Putin’in ne yaptığına dair bir fikrim yok, tehdidinin ne olduğunu da bilmiyorum. Bizim yaptırımların bazı şeyleri önlemesini görebilmek zaman alacak. Rus halkı Putin’in yaptıklarının sonuçlarının nelere sebep olacağını görecek. Geri adım atacak mı? Bizler ciddi sonuçları olması için çalışacağız.

Hiç şüphe yok ki ciddi bir nükleer güç bir başka ülkeyi işgal ediyorsa tüm dünyanın cevap vermesi çok normal. Tüm dünyadaki piyasalar buna yanıt verebilirler. Bunun uzun süreceği fikri olası değil. Biz kararlı olduğumuz sürece, yaptırımları uyguladığımız sürece uzun sürmeyecektir.

Ben Putin’i bir rakip olarak gördüğümü söylemiştim ve kesinlikle onu hafife almadım. Konuşmasını duydunuz. Neredeyse 1 saat konuştu Ukrayna’ya niye girdiğiyle ilgili. Amacı başka, orada eski Sovyetler Birliği’ni yeniden oluşturmak istiyor. Buradaki niyeti dünyanın geri kalan bölgelerin bulunduğu tersine bir noktada bulunmakta.

Rus tankları, mermileri, füzeleri Ukrayna’da.

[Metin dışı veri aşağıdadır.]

(** The shape the two loops share, on digit values and byte values:
    [i] is the place of the next digit inside its byte, [k] digits of
    [bits] bits make a byte. *)
Fixpoint pack_loop (bits : Z) (k : nat) (ds : list Z) (bytes : list Z)
    (i : nat) : option (list Z) :=
  match ds with
  | [] => Some bytes
  | d :: ds =>
      let i' := if Nat.eqb (S i) k then 0 else S i in
      if Nat.eqb i 0 then pack_loop bits k ds (bytes ++ [d mod 256]%Z) i'
      else
        back ← last bytes;
        pack_loop bits k ds
          (removelast bytes
           ++ [Z.lor back (Z.shiftl d (bits * Z.of_nat i)) mod 256]%Z) i'
  end.

Definition digit_in_range (bits : Z) (d : Z) : Prop := (0 <= d < 2 ^ bits)%Z.

(** The bytes of hex digit values taken left to right, two by two. *)
Fixpoint pair_bytes (ds : list Z) : list Z :=
  match ds with
  | hi :: lo :: ds => (16 * hi + lo)%Z :: pair_bytes ds
  | _ => []
  end.

(** What the lexer lets through in a hex and in a binary literal. *)
Definition hex_view (view : cstring) : bool :=
  forallb (fun c => Ascii.eqb c "_" || is_hex_digit c) view.

Definition bin_view (view : cstring) : bool :=
  forallb (fun c => Ascii.eqb c "_" || is_bin_digit c) view.

(** ** Outcomes and the parser monad *)

(** What a call does: it returns, it throws a [wpp::Exception], its
    behaviour is undefined in C++, or the step bound of the model is
    reached before it returns. *)
Inductive outcome (A : Type) : Type :=
| Ok (a : A)
| Throw (msg : string)
| Undefined
| Timeout.

Arguments Ok {A} a.
Arguments Throw {A} msg.
Arguments Undefined {A}.
Arguments Timeout {A}.

Definition of_option {A} (o : option A) : outcome A :=
  match o with
  | Some a => Ok a
  | None => Undefined
  end.

Definition ST (S A : Type) : Type := S -> outcome (A * S).

Definition ret {S A} (a : A) : ST S A := fun s => Ok (a, s).

Definition bind {S A B} (m : ST S A) (k : A -> ST S B) : ST S B :=
  fun s =>
    match m s with
    | Ok (a, s') => k a s'
    | Throw msg => Throw msg
    | Undefined => Undefined
    | Timeout => Timeout
    end.

Definition throw {S A} (msg : string) : ST S A := fun _ => Throw msg.
Definition undefined {S A} : ST S A := fun _ => Undefined.
Definition timeout {S A} : ST S A := fun _ => Timeout.

Definition lift {S A} (o : outcome A) : ST S A :=
  fun s =>
    match o with
    | Ok a => Ok (a, s)
    | Throw msg => Throw msg
    | Undefined => Undefined
    | Timeout => Timeout
    end.

(** [m'] does what [m] does wherever [m] does not run out of steps. *)
Definition more_steps {S A} (m m' : ST S A) : Prop :=
  forall s, m s <> Timeout -> m' s = m s.

Notation "x <- m ;; k" := (bind m (fun x => k))
  (at level 100, m at next level, right associativity).
Notation "m ;;; k" := (bind m (fun _ => k))
  (at level 100, right associativity).

(** ** Tokens *)

Inductive token_type : Set :=
| TOKEN_NONE | TOKEN_EOF | TOKEN_CHAR
| TOKEN_IDENTIFIER
| TOKEN_LPAREN | TOKEN_RPAREN | TOKEN_LBRACE | TOKEN_RBRACE
| TOKEN_COMMA | TOKEN_CAT | TOKEN_ARROW | TOKEN_EQUAL | TOKEN_STAR
| TOKEN_EXCLAIM
| TOKEN_LET | TOKEN_VAR | TOKEN_DROP | TOKEN_PREFIX | TOKEN_MAP
| TOKEN_QUOTE | TOKEN_DOUBLEQUOTE
| TOKEN_SMART | TOKEN_HEX | TOKEN_BIN
| TOKEN_ESCAPE_DOUBLEQUOTE | TOKEN_ESCAPE_QUOTE | TOKEN_ESCAPE_BACKSLASH
| TOKEN_ESCAPE_NEWLINE | TOKEN_ESCAPE_TAB | TOKEN_ESCAPE_CARRIAGERETURN
| TOKEN_ESCAPE_HEX | TOKEN_ESCAPE_BIN
| TOKEN_SOURCE | TOKEN_FILE | TOKEN_ASSERT | TOKEN_ERROR | TOKEN_PIPE
| TOKEN_RUN | TOKEN_SLICE | TOKEN_FIND | TOKEN_LENGTH | TOKEN_LOG
| TOKEN_ESCAPE | TOKEN_EVAL.

#[global] Instance token_type_eq_dec : EqDecision token_type.
Proof. solve_decision. Defined.

(** A token: its kind and the bytes of the source it views (the
    position serves diagnostics only and is left out). *)
Record Token : Type := mkToken { type : token_type; view : cstring }.

(** [tok == TOKEN_X] *)
Definition tok_is (t : Token) (ty : token_type) : bool :=
  bool_decide (type t = ty).

(** [tok == other] on two tokens: the same kind. *)
Definition same_token (t u : Token) : bool :=
  bool_decide (type t = type u).

(** [view == c] for a character [c]: the view is that one byte. *)
Definition view_is (v : cstring) (c : ascii) : bool :=
  match v with
  | [b] => Ascii.eqb b c
  | _ => false
  end.

(** [tok.str()] *)
Definition tok_str (t : Token) : cstring := view t.

(** Lexer modes, [wpp::modes]. *)
Inductive mode : Set := normal | string_mode | character.

(** [accumulate_string(part, literal, handle_escapes)]; the declaration
    in the header gives [handle_escapes] its default, [true]. *)
Definition accumulate_string (part : Token) (literal : cstring)
    (handle_escapes : bool) : cstring :=
  if negb handle_escapes then literal ++ tok_str part
  else if tok_is part TOKEN_ESCAPE_DOUBLEQUOTE then literal ++ ["034"]
  else if tok_is part TOKEN_ESCAPE_QUOTE then literal ++ ["'"]
  else if tok_is part TOKEN_ESCAPE_BACKSLASH then literal ++ ["092"]
  else if tok_is part TOKEN_ESCAPE_NEWLINE then literal ++ [NL]
  else if tok_is part TOKEN_ESCAPE_TAB then literal ++ ["009"]
  else if tok_is part TOKEN_ESCAPE_CARRIAGERETURN then literal ++ ["013"]
  else if tok_is part TOKEN_ESCAPE_HEX then
    let first_nibble := nth 0 (view part) NUL in
    let second_nibble := nth 1 (view part) NUL in
    literal ++ [char_of (Z.lor (Z.shiftl (hex_to_digit first_nibble) 4)
                               (hex_to_digit second_nibble))]
  else if tok_is part TOKEN_ESCAPE_BIN then
    let value :=
      fold_left
        (fun value c => Z.lor (Z.shiftl value 1 mod 256) (code c - code "0") mod 256)%Z
        (view part) 0%Z in
    literal ++ [char_of value]
  else literal ++ tok_str part.

(** Modelled from the spec: the token predicates [peek_is_*] are declared
    with the parser's header, which is not part of the sources at hand;
    they follow the grammar (a call starts with an identifier or an
    intrinsic name, a string with one of its six openers, an expression
    with a call, a string, [{], [map] or [=], a statement with [let],
    [var], [drop], [prefix] or an expression) and the reserved names are
    the keywords and the intrinsic names. *)
Definition peek_is_intrinsic (t : Token) : bool :=
  match type t with
  | TOKEN_SOURCE | TOKEN_FILE | TOKEN_ASSERT | TOKEN_ERROR | TOKEN_PIPE
  | TOKEN_RUN | TOKEN_SLICE | TOKEN_FIND | TOKEN_LENGTH | TOKEN_LOG
  | TOKEN_ESCAPE | TOKEN_EVAL => true
  | _ => false
  end.

Definition peek_is_keyword (t : Token) : bool :=
  match type t with
  | TOKEN_LET | TOKEN_VAR | TOKEN_DROP | TOKEN_PREFIX | TOKEN_MAP => true
  | _ => false
  end.

Definition peek_is_reserved_name (t : Token) : bool :=
  peek_is_intrinsic t || peek_is_keyword t.

Definition peek_is_call (t : Token) : bool :=
  tok_is t TOKEN_IDENTIFIER || peek_is_intrinsic t.

Definition peek_is_string (t : Token) : bool :=
  match type t with
  | TOKEN_DOUBLEQUOTE | TOKEN_QUOTE | TOKEN_EXCLAIM
  | TOKEN_HEX | TOKEN_BIN | TOKEN_SMART => true
  | _ => false
  end.

Definition peek_is_expr (t : Token) : bool :=
  tok_is t TOKEN_MAP || tok_is t TOKEN_EQUAL || tok_is t TOKEN_LBRACE
  || peek_is_string t || peek_is_call t.

Definition peek_is_stmt (t : Token) : bool :=
  tok_is t TOKEN_LET || tok_is t TOKEN_VAR || tok_is t TOKEN_PREFIX
  || tok_is t TOKEN_DROP || peek_is_expr t.

(** ** The parser *)

Module wpp.

(** [wpp::node_t]: an index into the tree. *)
Abbreviation node_t := nat.

(** The node variants of [ast_nodes.hpp], positions left out. *)
Inductive node : Type :=
| Document (stmts : list node_t)
| Fn (identifier : cstring) (parameters : list cstring) (body : node_t)
| Var (identifier : cstring) (body : node_t)
| Drop (func : node_t)
| Pre (exprs : list node_t) (statements : list node_t)
| Block (statements : list node_t) (expr : node_t)
| Map (expr : node_t) (cases : list (node_t * node_t)) (default_case : node_t)
| FnInvoke (identifier : cstring) (arguments : list node_t)
| Intrinsic (type : token_type) (identifier : cstring) (arguments : list node_t)
| Codeify (expr : node_t)
| String (literal : cstring)
| Concat (lhs rhs : node_t).

(** [wpp::AST]: nodes are appended and addressed by index. *)
Abbreviation AST := (list node).

Section Parser.

(** The lexer: [next_token m lex] is the token read in mode [m] at the
    position of [lex], and the lexer past it. *)
Variable Lexer : Type.
Variable next_token : mode -> Lexer -> outcome (Token * Lexer).

Variable is_whitespace : ascii -> bool.

(** [wpp::NODE_EMPTY] *)
Variable NODE_EMPTY : node_t.

(** [lex.peek(m)] *)
Definition lpeek (m : mode) : ST Lexer Token :=
  fun lex =>
    match next_token m lex with
    | Ok (t, _) => Ok (t, lex)
    | Throw msg => Throw msg
    | Undefined => Undefined
    | Timeout => Timeout
    end.

(** [lex.advance(m)] *)
Definition ladvance (m : mode) : ST Lexer Token := next_token m.

(** The loop of [normal_string]. *)
Fixpoint normal_loop (fuel : nat) (delim : Token) (str : cstring)
  : ST Lexer cstring :=
  match fuel with
  | 0 => timeout
  | S fuel =>
      t <- lpeek string_mode;;
      if negb (same_token t delim) then
        if tok_is t TOKEN_EOF then throw "reached EOF while parsing string."
        else
          part <- ladvance string_mode;;
          normal_loop fuel delim (accumulate_string part str true)
      else ret str
  end.

Definition normal_string (fuel : nat) (str : cstring) : ST Lexer cstring :=
  delim <- ladvance string_mode;;
  str <- normal_loop fuel delim str;;
  ladvance normal;;;
  ret str.

Definition stringify_string (str : cstring) : ST Lexer cstring :=
  ladvance normal;;;
  t <- lpeek normal;;
  if negb (tok_is t TOKEN_IDENTIFIER) then
    throw "expected an identifier to follow !."
  else
    t <- ladvance normal;;
    ret (tok_str t).

Definition raw_string (str : cstring) : cstring := str.

(** The [while (true)] loop of [smart_string]. *)
Fixpoint smart_loop (fuel : nat) (str_type delim : ascii) (quote : Token)
    (str : cstring) : ST Lexer cstring :=
  match fuel with
  | 0 => timeout
  | S fuel =>
      t <- lpeek string_mode;;
      if tok_is t TOKEN_EOF then throw "reached EOF while parsing string."
      else if same_token t quote then
        part <- ladvance string_mode;;
        let str := accumulate_string part str true in
        d <- lpeek character;;
        if view_is (view d) delim then
          ladvance character;;;
          ret (erase_last str)
        else smart_loop fuel str_type delim quote str
      else
        let handle_escapes := negb (Ascii.eqb str_type "r") in
        part <- ladvance string_mode;;
        smart_loop fuel str_type delim quote
          (accumulate_string part str handle_escapes)
  end.

Definition smart_string (fuel : nat) (str : cstring) : ST Lexer cstring :=
  tok <- ladvance normal;;
  match view tok with
  | str_type :: delim :: _ =>
      quote <- ladvance string_mode;;
      str <- smart_loop fuel str_type delim quote str;;
      if Ascii.eqb str_type "r" then ret (raw_string str)
      else if Ascii.eqb str_type "c" then
        lift (of_option (code_string is_whitespace str))
      else if Ascii.eqb str_type "p" then
        lift (of_option (para_string is_whitespace str))
      else ret str
  | _ => undefined
  end.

Yaptırımlar yıkıcı olacak. Yaptırımların uygulanması akabinde etkisini göreceğiz. Yaptırımların etkisini gördükten sonra ne yapacak? Buna bakacağız. Şu anda güçsüz durumda o yüzden zor bir karar vermek durumunda.

“Rusya için zor gün olacak”

Bizim yaptırımlarımız bu SWIFT uluslararası sistemin de ötesine geçecek. Dünyanın üçte ikisi bize katılmakta. Çok ciddi yaptırımlardan bahsediyoruz. Bir ay içinde tekrar bakalım neye yaramış yaptırımlar görelim.

Rusya-Amerika ilişkilerinde tam bir kesinti var. Dünyanın büyük çoğunluğu şu anda Putin’in yaptığına karşı çıkmakta. Rusya için soğuk ve zor bir gün olacak. Savunmasına çok kişinin gelmeyeceğini düşünüyorum. Çin konusunda yorum yapmaya hazır değilim şu anda.

Rusya eğer NATO ülkelerine girerse tabii ki biz de müdahil oluruz. Onu şu an durdurmazsak devam edecek.